Hasan Basri Çantay - Kur'an-ı Hakim ve Meal-i Kerim
16:103 Andolsun ki biz onların: "Bunu mutlakaa bir beşer öğretiyor" diyeceklerini biliyoruz. Hakdan sapmak suretiyle kendisine nisbet edecekleri (o mefruz kimse) nin lisanı (olsa olsa) a'cemi (olabilir. Arabi değil). Bu (Kur'anın dili) ise (bütün fesaahat ve belağati ile) apaçık Arabca bir dildir.
İbni Kesir -
16:103 Andolsun ki; ona mutlaka bir insan öğretiyor, dediklerini biliyoruz. Kasdettikleri kişinin dili yabancıdır. Kur'an ise apaçık arapçadır.

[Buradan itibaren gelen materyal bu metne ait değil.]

(* ===== verification/IsrSerial.v ===== *)
(** * ISR: serializer and deserializer

    [constitutional_architecture/isr/serialization/serializer.py] and
    [deserializer.py].  The clock's answer for the provenance of a loaded ISR and
    the JSON codec are arguments; texts that are iterated over are ASCII. *)

From S2P Require Import Prelude PyFloat PyVal PyText PyJson IsrRecords.
Open Scope Z_scope.

(** ** ISRSerializer *)

(** [ISRSerializer._to_dict]: enums that are texts stay as they are, tuples
    become lists, the items of dicts are sorted by key. *)
Definition to_dict (isoformat : Z -> string) (isr : ISR) : pyval :=
  sort_keys (asdict_isr isoformat isr).

Definition to_canonical_json (isoformat : Z -> string) (dumps : pyval -> string) (isr : ISR)
    : string := dumps (sort_keys (to_dict isoformat isr)).

(** ** ISRDeserializer *)

Section Deserializer.
Context `{Texts}.

(** [Field.__post_init__]. *)
Definition field_ok (f : Field) : bool :=
  match fl_field_type f with
  | FT_ENUM => match fl_enum_values f with [] => false | _ => true end
  | FT_REFERENCE => val_truthy (fl_reference_target f)
  | _ => true
  end.

Definition check_field (f : Field) : res Field :=
  if field_ok f then Ok f
  else Raise (ValueError ("Field '" +:+ py_str (fl_name f) +:+ "' is " +:+
    match fl_field_type f with
    | FT_ENUM => "ENUM but has no enum_values"
    | _ => "REFERENCE but has no reference_target"
    end)).

Definition deserialize_field_constraint (data : pyval) : res FieldConstraint :=
  name ← get "name" (VStr "") data;
  constraint_type ← get "constraint_type" (VStr "") data;
  parameters ← get "parameters" (VDict []) data;
  message ← get "message" (VStr "") data;
  mret {| fc_name := name; fc_constraint_type := constraint_type; fc_parameters := parameters;
       fc_message := message |}.

Definition deserialize_field (data : pyval) : res Field :=
  name ← get "name" (VStr "") data;
  field_type ← get "field_type" (VStr "string") data;
  field_type ← enum_of "FieldType" field_type_members field_type;
  cardinality ← get "cardinality" (VStr "required") data;
  cardinality ← enum_of "FieldCardinality" field_cardinality_members cardinality;
  description ← get "description" (VStr "") data;
  default_value ← get "default_value" VNone data;
  constraints ← each "constraints" deserialize_field_constraint data;
  enum_values ← items "enum_values" data;
  reference_target ← get "reference_target" VNone data;
  is_primary_key ← get "is_primary_key" (VBool false) data;
  is_indexed ← get "is_indexed" (VBool false) data;
  metadata ← get "metadata" (VDict []) data;
  check_field {| fl_name := name; fl_field_type := field_type; fl_cardinality := cardinality;
                 fl_description := description; fl_default_value := default_value;
                 fl_constraints := constraints; fl_enum_values := enum_values;
                 fl_reference_target := reference_target; fl_is_primary_key := is_primary_key;
                 fl_is_indexed := is_indexed; fl_metadata := metadata;
                 fl_abstract_source_type := VNone |}.
Lemma truthy_asdict_deployment d : val_truthy (sort_keys (asdict_deployment d)) = true.
Proof. by rewrite val_truthy_sorted. Qed.

Lemma reload_system_run x :
  outcome (deserialize_system (sort_keys (asdict_system x)))
    (forallb reloadable_module (sy_modules x)) (reload_system x).
Proof.
  unfold deserialize_system, asdict_system. read_fields.
  rewrite <- (andb_true_r (forallb _ _)).
  eapply outcome_bind; [apply outcome_map, reload_module_run|].
  unfold outcome, reload_system.
  destruct (sy_deployment x) as [d|]; cbn [optional]; rewrite !res_bind_Ok.
  - rewrite truthy_asdict_deployment, reload_deployment_run, !res_bind_Ok.
    rewrite reload_system_metadata_run. reflexivity.
  - cbn [sort_keys val_truthy]. unfold mret, res_ret. rewrite !res_bind_Ok.
    rewrite reload_system_metadata_run. reflexivity.
Qed.

Lemma reload_isr_run isoformat now i :
  outcome (from_dict now (to_dict isoformat i)) (reloadable i) (reload now i).
Proof.
  unfold from_dict, to_dict, asdict_isr, asdict_isr_provenance. read_fields.
  unfold reloadable. rewrite <- (andb_true_r (forallb _ _)).
  eapply outcome_bind; [apply reload_system_run|reflexivity].
Qed.

(** ** What is loaded *)

Lemma res_bind_inv {A B} (r : res A) (k : A -> res B) b :
  (x ← r; k x) = Ok b -> exists a, r = Ok a /\ k a = Ok b.
Proof. destruct r as [a|]; [|done]. by exists a. Qed.

Lemma map_res_inv {B} (f : pyval -> res B) vs ys :
  map_res f vs = Ok ys -> Forall2 (fun v y => f v = Ok y) vs ys.
Proof.
  revert ys. induction vs as [|v vs IH]; intros ys; cbn [map_res]; [by injection 1 as <-|].
  intros (y & Hy & (ys' & Hys & E)%res_bind_inv)%res_bind_inv. injection E as <-.
  constructor; auto.
Qed.

Lemma items_fixed k v xs : canonical v -> items k v = Ok xs -> map sort_keys xs = xs.
Proof.
  intros Hv (x & Hx & Hxs)%res_bind_inv.
  assert (Hc : Forall canonical xs).
  { eapply canonical_iter; [|exact Hxs]. eapply canonical_get; [exact Hv| |exact Hx]. done. }
  apply canonical_list in Hc. by injection Hc.
Qed.

(** Every record of a list is loaded from one of the values. *)
Lemma each_all {B} k (f : pyval -> res B) (P : B -> Prop) v ys :
  (forall u y, f u = Ok y -> P y) -> each k f v = Ok ys -> Forall P ys.
Proof.
  intros Hf (xs & _ & Hys%map_res_inv)%res_bind_inv.
  induction Hys; constructor; eauto.
Qed.

Lemma each_fixed {B} k (f : pyval -> res B) (h : B -> B) v ys :
  (forall u y, canonical u -> f u = Ok y -> h y = y) ->
  canonical v -> each k f v = Ok ys -> map h ys = ys.
Proof.
  intros Hf Hv (xs & Hxs & Hys%map_res_inv)%res_bind_inv.
  apply items_fixed in Hxs; [|done]. assert (Hc : canonical (VList xs)) by (unfold canonical; simpl; by f_equal).
  apply canonical_list in Hc. induction Hys; [done|]. apply Forall_cons in Hc as [Hc Hcs]. simpl.
  f_equal; [eauto|]. apply IHHys; [|done]. apply canonical_list in Hcs. by injection Hcs.
Qed.

Lemma get_fixed k default v x :
  canonical v -> sort_keys default = default -> get k default v = Ok x -> sort_keys x = x.
Proof. intros Hv Hd. by apply canonical_get. Qed.

Ltac inv_binds :=
  repeat match goal with
  | H : (_ ≫= _) = Ok _ |- _ =>
      let E := fresh "E" in apply res_bind_inv in H; destruct H as (? & E & H)
  end;
  match goal with H : mret _ = Ok _ |- _ => injection H as <- end.
Ltac nested :=
  repeat match goal with
  | E : get ?k ?default ?v = Ok ?d, F : _ ?d = Ok _ |- _ =>
      lazymatch goal with
      | _ : canonical d |- _ => fail
      | _ => assert (canonical d) by (eapply canonical_get; [| |exact E]; done)
      end
  end.
Ltac fixed_part :=
  first [ reflexivity
        | eapply get_fixed; [| |eassumption]; [eassumption|reflexivity]
        | eapply items_fixed; [|eassumption]; assumption
        | eapply each_fixed; [| |eassumption]; [solve [eauto with fixed]|assumption]
        | solve [eauto using get_fixed with fixed] ].
Ltac fixed := f_equal; fixed_part.

Lemma fixed_field_constraint v x : canonical v -> deserialize_field_constraint v = Ok x -> reload_field_constraint x = x.
Proof. unfold deserialize_field_constraint. intros Hv Hx. inv_binds. unfold reload_field_constraint. cbn. fixed. Qed.
Hint Resolve fixed_field_constraint : fixed.

Lemma fixed_field v x : canonical v -> deserialize_field v = Ok x -> reload_field x = x.
Proof.
  unfold deserialize_field. intros Hv Hx.
  repeat (apply res_bind_inv in Hx; destruct Hx as (? & ? & Hx)). unfold check_field in Hx.
  destruct (field_ok _); [|done]. injection Hx as <-. unfold reload_field. cbn. fixed.
Qed.
Hint Resolve fixed_field : fixed.

Lemma fixed_constraint v x : canonical v -> deserialize_constraint v = Ok x -> reload_constraint x = x.
Proof. unfold deserialize_constraint. intros Hv Hx. inv_binds. unfold reload_constraint. cbn. fixed. Qed.
Hint Resolve fixed_constraint : fixed.

Lemma fixed_relationship v x : canonical v -> deserialize_relationship v = Ok x -> reload_relationship x = x.
Proof. unfold deserialize_relationship. intros Hv Hx. inv_binds. unfold reload_relationship. cbn. fixed. Qed.
Hint Resolve fixed_relationship : fixed.

Lemma fixed_entity v x : canonical v -> deserialize_entity v = Ok x -> reload_entity x = x.
Proof. unfold deserialize_entity. intros Hv Hx. inv_binds. unfold reload_entity. cbn. fixed. Qed.
Hint Resolve fixed_entity : fixed.

Lemma fixed_operation v x : canonical v -> deserialize_operation v = Ok x -> reload_operation x = x.
Proof. unfold deserialize_operation. intros Hv Hx. inv_binds. unfold reload_operation. cbn. fixed. Qed.
Hint Resolve fixed_operation : fixed.

Lemma fixed_service_dependency v x : canonical v -> deserialize_service_dependency v = Ok x -> reload_service_dependency x = x.
Proof. unfold deserialize_service_dependency. intros Hv Hx. inv_binds. unfold reload_service_dependency. cbn. fixed. Qed.
Hint Resolve fixed_service_dependency : fixed.

Lemma fixed_service v x : canonical v -> deserialize_service v = Ok x -> reload_service x = x.
Proof. unfold deserialize_service. intros Hv Hx. inv_binds. unfold reload_service. cbn. fixed. Qed.
Hint Resolve fixed_service : fixed.

Lemma fixed_workflow_state v x : canonical v -> deserialize_workflow_state v = Ok x -> reload_workflow_state x = x.
Proof. unfold deserialize_workflow_state. intros Hv Hx. inv_binds. unfold reload_workflow_state. cbn. fixed. Qed.
Hint Resolve fixed_workflow_state : fixed.

Lemma fixed_workflow_transition v x : canonical v -> deserialize_workflow_transition v = Ok x -> reload_workflow_transition x = x.
Proof. unfold deserialize_workflow_transition. intros Hv Hx. inv_binds. unfold reload_workflow_transition. cbn. fixed. Qed.
Hint Resolve fixed_workflow_transition : fixed.

Lemma fixed_workflow v x : canonical v -> deserialize_workflow v = Ok x -> reload_workflow x = x.
Proof. unfold deserialize_workflow. intros Hv Hx. inv_binds. unfold reload_workflow. cbn. fixed. Qed.
Hint Resolve fixed_workflow : fixed.

Lemma fixed_policy_rule v x : canonical v -> deserialize_policy_rule v = Ok x -> reload_policy_rule x = x.
Proof. unfold deserialize_policy_rule. intros Hv Hx. inv_binds. unfold reload_policy_rule. cbn. fixed. Qed.
Hint Resolve fixed_policy_rule : fixed.

Lemma fixed_permission v x : canonical v -> deserialize_permission v = Ok x -> reload_permission x = x.
Proof. unfold deserialize_permission. intros Hv Hx. inv_binds. unfold reload_permission. cbn. fixed. Qed.
Hint Resolve fixed_permission : fixed.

Şaban Piriş - Kur'an-ı Kerim Türkçe Anlamı
16:103 Onların, "Muhammed'e bir insan öğretiyor" dediklerini elbette biliyoruz. Kastettikleri kimsenin dili yabancıdır. Kur'an ise apaçık Arapça'dır.
Suat Yıldırım - Kuran-ı Kerim ve Meali
16:103 Biz onların, Peygamber hakkında: "Mutlaka ona öğreten bir insan vardır!" dediklerini pek iyi biliyoruz. Hakikatten uzaklaşarak tahminle kendisine yöneldikleri şahsın dili, yabancı bir dildir, halbuki bu Kur'an, açık bir Arapça ifadedir.
Ahmed Hulusi - Türkçe Kur'an Çözümü
16:103 Andolsun ki: "Onu ancak bir beşer öğretiyor" demelerini biliyoruz... Hak'tan saparak kendisine nispet ettikleri kimsenin dili, Arapçayı iyi konuşamayan bir dildir... Bu ise apaçık Arapça bir lisandır.